Hey, sorry I've been MIA the last long while. 2015 was pretty hectic for me.

In April, I found out I was 4 week's pregnant. My little Jelly Bean arrived in my tummy on March 23, 2015. In August, we found out the little one was going to be a little girl. We picked a gorgeous name, Taylor Katerina Selena (Not saying her last name though).

We moved to a bigger home on November 1st, 2015, and I'd unfortunately lost my job a few days earlier. On November 31st I had my third ultra-sound, and supposed to be my last one. Taylor was healthy, already in the birthing position, with her head firmly planted where it was supposed to be.

Later that night, my man and I were watching Netflix, and I felt her kicking into December 1st. We went to bed, and the next morning, I got up for our doctor's appointment, at 10:00 am.

The doc was using the Doppler, to listen to her heart-beat, but we couldn't hear it. I was sent to the hospital, into the Maternity ward, so they could use their stuff to find Taylor's heart-beat. They couldn't, and I called my man from work. He was there for only two hours, before I did. The staff sent me for another ultra-sound, and at 3:10 pm, we found out... We found out Taylor was dead.
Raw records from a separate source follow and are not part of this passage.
(* ===== verification/DtChosen.v ===== *)
(** * lib/devicetree.c: boot information

    The properties of the node /chosen: arguments, console and initial
    ramdisk. *)

From Stdlib Require Import String.
From S2P Require Import Prelude.
From S2P Require Import CMem.
From S2P Require Import CString.
From S2P Require Import CStringSpec.
From S2P Require Import Fdt.
From S2P Require Import FdtRo.
From S2P Require Import FdtProps.
From S2P Require Import FdtTree.
From S2P Require Import FdtWalk.
From S2P Require Import FdtPath.
From S2P Require Import FdtThms.
From S2P Require Import FdtSearch.
From S2P Require Import DeviceTree.
From S2P Require Import DtProps.
From S2P Require Import DtExample.

Definition chosen_prop (root : node) (nm : string) : option property := subnode root (lit "chosen") ≫= λ c, prop c (lit nm).

(** One cell, or two in a value of eight bytes. *)
Definition cells_value (v : list Z) : Z := if Z.of_nat (length v) =? 8 then number (words v) else default 0 (head (words v)).

(** The path in front of the options of the console. *)
Definition console_path (s : list Z) : list Z := take (default (length s) (first_char 58 s)) s.

Lemma first_char_le c s i : first_char c s = Some i → (i ≤ length s)%nat.
Proof.
  revert i. induction s as [|x s IH]; intros i; cbn [first_char length].
  - destruct (0 =? c); [|done]. intros [= <-]. lia.
  - destruct (x =? c); [intros [= <-]; lia|]. destruct (first_char c s); [|done]. intros [= <-]. specialize (IH _ eq_refl). lia.
Qed.

Section client.
Context (m : memory) (L : lits) (fdt : Z) (root : node) `{!fdt_tree m fdt root} (HL : lits_ok m L).

Lemma root_node : root ∈ nodes root.
Proof. destruct root. by left. Qed.

(** The properties of /chosen. *)
Lemma chosen_offset : fdt_path_offset m (s_aliases L) fdt (s_chosen L) = Ret (at_node (subnode root (lit "chosen"))).
Proof.
  rewrite (ft_path _ _ root _ _ (lit "chosen") (l_chosen _ _ HL)) by done. change (components (lit "chosen")) with [lit "chosen"]. cbn [resolve].
  by destruct (subnode root (lit "chosen")).
Qed.

Lemma chosen_in c : subnode root (lit "chosen") = Some c → c ∈ nodes root ∧ 0 ≤ n_off c.
Proof. intros E%subnode_kid. pose proof (kids_nodes _ _ _ root_node E). split; [done|by apply ft_off]. Qed.

Lemma bootargs_spec :
  post (dt_get_bootargs m L fdt) (λ '(ret, p), match chosen_prop root "bootargs" with Some pr => ret = 0 ∧ bytes m p (p_val pr) | None => ret = - FDT_ERR_NOTFOUND ∧ p = 0 end).
Proof.
  unfold dt_get_bootargs, chosen_prop. rewrite chosen_offset. destruct (subnode root (lit "chosen")) as [c|] eqn:Ec; [|done]. cbn [mbind option_bind bind].
  destruct (chosen_in _ Ec) as [Hc H0]. change (at_node (Some c)) with (n_off c). rewrite (proj2 (Z.ltb_ge _ 0)) by done.
  pose proof (ft_property c _ _ Hc (l_bootargs _ _ HL) ltac:(done)) as Hp. destruct (prop c (lit "bootargs")) as [pr|]; [|by destruct Hp as [-> _]].
  destruct Hp as (ptr & Hptr & _ & Hb & _ & -> & _). cbn [bind]. by rewrite (proj2 (Z.eqb_neq _ 0)) by done.
Qed.

Lemma initrd_cells_spec p v : bytes m p v → (4 ≤ length v)%nat → initrd_cells m p (Z.of_nat (length v)) = Ret (cells_value v).
Proof.
  intros Hb Hl. unfold initrd_cells, cells_value. pose proof (words_length v) as Hw. pose proof (words_range _ _ _ Hb) as Hr.
  pose proof (ld_words m p v 0) as H0. pose proof (ld_words m p v 1) as H1. rewrite Z.add_0_r in H0. change (4 * Z.of_nat 1) with 4 in H1.
  destruct (words v) as [|w0 ws]; [cbn in Hw; Z.div_mod_to_equations; lia|]. rewrite (H0 w0) by done. cbn [bind head default].
  destruct (Z.eqb_spec (Z.of_nat (length v)) 8) as [E|]; [|done]. rewrite E in Hw. change (8 / 4) with 2 in Hw. destruct ws as [|w1 [|]]; cbn [length] in Hw; [lia| |lia].
  rewrite (H1 w1) by done. cbn [bind number]. apply Forall_cons in Hr as [Hr _]. by rewrite u64_small by (rewrite Z.shiftl_mul_pow2; lia).
Qed.

Lemma initrd_spec c : subnode root (lit "chosen") = Some c →
  (∀ nm pr, nm = lit "linux,initrd-start" ∨ nm = lit "linux,initrd-end" → prop c nm = Some pr → (4 ≤ length (p_val pr))%nat) →
  dt_get_initrd m L fdt =
  match prop c (lit "linux,initrd-start"), prop c (lit "linux,initrd-end") with
  | Some s, Some e => if cells_value (p_val s) <? cells_value (p_val e) then Ret (0, cells_value (p_val s), u32 (cells_value (p_val e) - cells_value (p_val s))) else Abort
  | Some _, None => Abort
  | None, _ => Ret (- FDT_ERR_NOTFOUND, 0, 0)
  end.
Proof.
  intros Ec Hl. destruct (chosen_in _ Ec) as [Hc H0]. unfold dt_get_initrd. rewrite chosen_offset, Ec. cbn [bind].
  change (at_node (Some c)) with (n_off c). rewrite (proj2 (Z.ltb_ge _ 0)) by done.
  pose proof (ft_property c _ _ Hc (l_initrd_start _ _ HL) ltac:(done)) as Hs. pose proof (ft_property c _ _ Hc (l_initrd_end _ _ HL) ltac:(done)) as He.
  destruct (prop c (lit "linux,initrd-start")) as [s|] eqn:Es; [|by destruct Hs as [-> _]].
  destruct Hs as (ptr & Hptr & _ & Hb & _ & -> & _). cbn [bind]. rewrite (proj2 (Z.eqb_neq _ 0)) by done.
  rewrite (initrd_cells_spec _ _ Hb (Hl _ _ (or_introl eq_refl) Es)). cbn [bind].
  destruct (prop c (lit "linux,initrd-end")) as [e|] eqn:Ee; [|by destruct He as [-> _]].
  destruct He as (ptr' & Hptr' & _ & Hb' & _ & -> & _). cbn [bind]. rewrite (proj2 (Z.eqb_neq _ 0)) by done.
  rewrite (initrd_cells_spec _ _ Hb' (Hl _ _ (or_intror eq_refl) Ee)). cbn [bind]. by destruct (_ <? _).
Qed.

Lemma console_spec c s pth : subnode root (lit "chosen") = Some c →
  (pr ← (match prop c (lit "stdout-path") with Some pr => Some pr | None => prop c (lit "linux,stdout-path") end); Some (p_val pr)) = Some (s ++ [0]) →
  chars s → console_path s = c_slash :: pth →
  dt_get_default_console_node m L fdt = Ret (at_node (resolve root (components pth))).
Proof.
  intros Ec Hp Hs Epth. destruct (chosen_in _ Ec) as [Hc H0]. unfold dt_get_default_console_node. rewrite chosen_offset, Ec. cbn [bind].
  change (at_node (Some c)) with (n_off c). rewrite (proj2 (Z.ltb_ge _ 0)) by done.
  assert (Hptr : ∃ p len, (let* '(p, len) := fdt_getprop m fdt (n_off c) (s_stdout_path L) in
    if p =? 0 then fdt_getprop m fdt (n_off c) (s_linux_stdout_path L) else Ret (p, len)) = Ret (p, len) ∧ p ≠ 0 ∧ cstr m p s ∧ Z.of_nat (length s) < 2 ^ 31).
  { pose proof (ft_property c _ _ Hc (l_stdout_path _ _ HL) ltac:(done)) as H1. pose proof (ft_property c _ _ Hc (l_linux_stdout_path _ _ HL) ltac:(done)) as H2.
    destruct (prop c (lit "stdout-path")) as [pr|].
    - injection Hp as Ev. rewrite Ev in H1. destruct H1 as (ptr & _ & Hptr & Hb & Hlen & _ & ->). cbn [bind]. rewrite (proj2 (Z.eqb_neq _ 0)) by done.
      eexists _, _. split; [done|]. split; [done|]. split; [by split|]. rewrite length_app in Hlen. cbn in Hlen. lia.
    - destruct H1 as [_ ->]. cbn [bind Z.eqb]. destruct (prop c (lit "linux,stdout-path")) as [pr|]; [|done].
      injection Hp as Ev. rewrite Ev in H2. destruct H2 as (ptr & _ & Hptr & Hb & Hlen & _ & ->).
      eexists _, _. split; [done|]. split; [done|]. split; [by split|]. rewrite length_app in Hlen. cbn in Hlen. lia. }
  destruct Hptr as (p & len & Eq & Hp0 & Hcs & Hlen).
  destruct (fdt_getprop m fdt (n_off c) (s_stdout_path L)) as [[p1 l1]| | |]; try done. cbn [bind] in *. rewrite Eq. cbn [bind].
  rewrite (proj2 (Z.eqb_neq _ 0)) by done. rewrite (strchrnul_spec _ _ _ _ Hcs). cbn [bind]. change (u8 58) with 58.
  set (k := default (length s) (first_char 58 s)) in *.
  assert (Hk : (k ≤ length s)%nat) by (unfold k; destruct (first_char 58 s) as [i|] eqn:Ei; [by apply first_char_le in Ei|done]).
  replace (p + Z.of_nat k - p) with (Z.of_nat k) by lia. rewrite s32_small by lia. destruct Hcs as [[Hb _]%bytes_app _].
  rewrite <- (take_drop k s) in Hb. apply bytes_app in Hb as [Hb _]. change (take k s) with (console_path s) in Hb. rewrite Epth in Hb.
  rewrite <- (ft_path_namelen (s_aliases L) p pth Hb), <- Epth. unfold console_path. fold k. by rewrite length_take, Nat.min_l by done.
Qed.
End client.

(** Boot information.  [dt_get_bootargs] points to the value of bootargs;
    [dt_get_initrd] returns the start and the length of the initial ramdisk,
    whose bounds are one or two cells each, and asserts that both are there or
    none, in this order; [dt_get_default_console_node] resolves the path in
    stdout-path up to a colon. *)
Theorem dt_chosen_correct m L fdt root : blob_tree m fdt root → lits_ok m L →
  post (dt_get_bootargs m L fdt) (λ '(ret, p),
    match chosen_prop root "bootargs" with Some pr => ret = 0 ∧ bytes m p (p_val pr) | None => ret = - FDT_ERR_NOTFOUND ∧ p = 0 end) ∧
  ∀ c, subnode root (lit "chosen") = Some c →
  ((∀ nm pr, nm = lit "linux,initrd-start" ∨ nm = lit "linux,initrd-end" → prop c nm = Some pr → (4 ≤ length (p_val pr))%nat) →
   dt_get_initrd m L fdt =
   match prop c (lit "linux,initrd-start"), prop c (lit "linux,initrd-end") with
   | Some s, Some e => if cells_value (p_val s) <? cells_value (p_val e) then Ret (0, cells_value (p_val s), u32 (cells_value (p_val e) - cells_value (p_val s))) else Abort
   | Some _, None => Abort
   | None, _ => Ret (- FDT_ERR_NOTFOUND, 0, 0)
   end) ∧
  (∀ s pth, (pr ← (match prop c (lit "stdout-path") with Some pr => Some pr | None => prop c (lit "linux,stdout-path") end); Some (p_val pr)) = Some (s ++ [0]) →
   chars s → console_path s = c_slash :: pth → dt_get_default_console_node m L fdt = Ret (at_node (resolve root (components pth)))).
Proof.
  intros Ht%blob_tree_fdt_tree HL. split; [by apply bootargs_spec|]. intros c Ec. split.
  - intros Hl. by apply (initrd_spec m L fdt root).
  - intros s pth Hp Hs Epth. by apply (console_spec m L fdt root HL c s).
Qed.

Lemma dt_chosen_correct_witness :
  dt_get_initrd (Machine.mem 2) Machine.L 4096 = Ret (0, 4096, 4096) ∧ dt_get_default_console_node (Machine.mem 2) Machine.L 4096 = Ret 200.
Proof.
  destruct (dt_chosen_correct (Machine.mem 2) Machine.L 4096 (Machine.root 2) Machine.machine_blob (Machine.mem_lits 2 (or_introl eq_refl))) as [_ H].
  destruct (H Machine.chosen_node eq_refl) as [Hi Hc]. split.
  - apply Hi. intros nm pr [-> | ->] Hp; vm_compute in Hp; injection Hp as <-; cbn; lia.
  - exact (Hc (lit "/v:9") (lit "v") eq_refl ltac:(by repeat constructor) eq_refl).
Defined.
The hospital induced my labour, and the next day, on Dec. 2nd, my water broke. My guy was beside me the whole time, being my strength. My shoulder to cry on. He was doing everything he could to make thing's easier for me. He wouldn't let himself break, not until he knew I was alright, and could be his strength.

December 2nd, 2015, 8:11 pm, Taylor arrived, beautiful, fully formed, and with her daddy's hair, eye shape, my nose, and mouth. She was 7 pounds, 4 ounces. 20 and a 1/4 inches long.
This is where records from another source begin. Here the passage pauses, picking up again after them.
(** ** Regions of whole pages *)

Definition page_region (r : mem_region) : Prop :=
  0 ≤ mr_start r < mr_end r ∧ mr_end r ≤ 2 ^ 38 ∧ mr_start r mod 4096 = 0 ∧ mr_end r mod 4096 = 0.

Lemma region_has_contains r v : page_region r → region_has r v = containsb r (v * 4096).
Proof.
  intros (_ & _ & Hs & He). apply Z.mod_divide in Hs as [s Hs], He as [e He]; [|done..]. unfold region_has, containsb. rewrite Hs, He.
  rewrite Z.div_mul, Z.div_add_l by done. change (4095 / 4096) with 0. rewrite Z.add_0_r. f_equal; apply eq_bool_prop_intro;
    rewrite ?Is_true_true, ?Z.leb_le, ?Z.ltb_lt; lia.
Qed.

Lemma disjoint_tail r live : disjoint_table (r :: live) → disjoint_table live.
Proof. intros H i j ri rj a Hi Hj Hai Haj. by apply (Nat.succ_inj i j), (H (S i) (S j) ri rj a). Qed.

(** The protection of a page in a table without overlaps. *)
Lemma page_prot_find live blank v :
  disjoint_table live → Forall (λ r, page_region r ∧ region_mapped r = true) live → Forall (λ r, mr_end r = 0) blank →
  page_prot (live ++ blank) v = region_prot <$> (i ← find_region live (v * 4096); live !! i).
Proof.
  intros Hd Hl Hb. induction Hl as [|r live [Hr Hm] Hl IH]; cbn [app page_prot find_region].
  { destruct Hb as [|b blank Hb0 _]; [done|]. cbn [page_prot]. by rewrite Hb0. }
  rewrite (proj2 (Z.eqb_neq (mr_end r) 0)) by (destruct Hr; lia). rewrite (IH (disjoint_tail _ _ Hd)), Hm, region_has_contains by done.
  cbn [andb]. destruct (containsb r (v * 4096)) eqn:E.
  - destruct (find_region live (v * 4096)) as [j|] eqn:Ej; [|done]. exfalso. destruct (find_region_Some _ _ _ Ej) as (r' & Hj & Hr').
    apply containsb_spec in E. by specialize (Hd 0%nat (S j) r r' _ eq_refl Hj E Hr').
  - destruct (find_region live (v * 4096)) as [j|]; [|done]. cbn [fmap option_fmap option_map mbind option_bind].
    change ((r :: live) !! S j) with (live !! j). by destruct (live !! j).
Qed.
My sister-in-law hired us a doula, as soon as she found out. And the woman she hired for us was awesome. She went snap-happy with her camera. I'm happy she did.

I was the first to hold her, and my man was the second. The doula took pictures with Taylor in our arms, and our families' arms.

We agreed to have a full autopsy, and when the report came back, it was even more devastating.

Taylor was perfectly healthy. Perfectly healthy.

We had four more weeks, before she was due. And I had ghost labour pains on Christmas day. She would have been our Christmas present, and would have arrived at 3:30 pm. That's when the pains ended.

If any of you have lost a sibling, your parent's, or your child, you know what the pain is like.

But for me, loosing my grandpa was nothing compared to loosing my daughter. I never got to hear her as she arrived in the world. I never got to hear her. I'll never get to see her grow up, or have any friends.

Don't take the little thing's for granted. Because you never know when you won't have them anymore.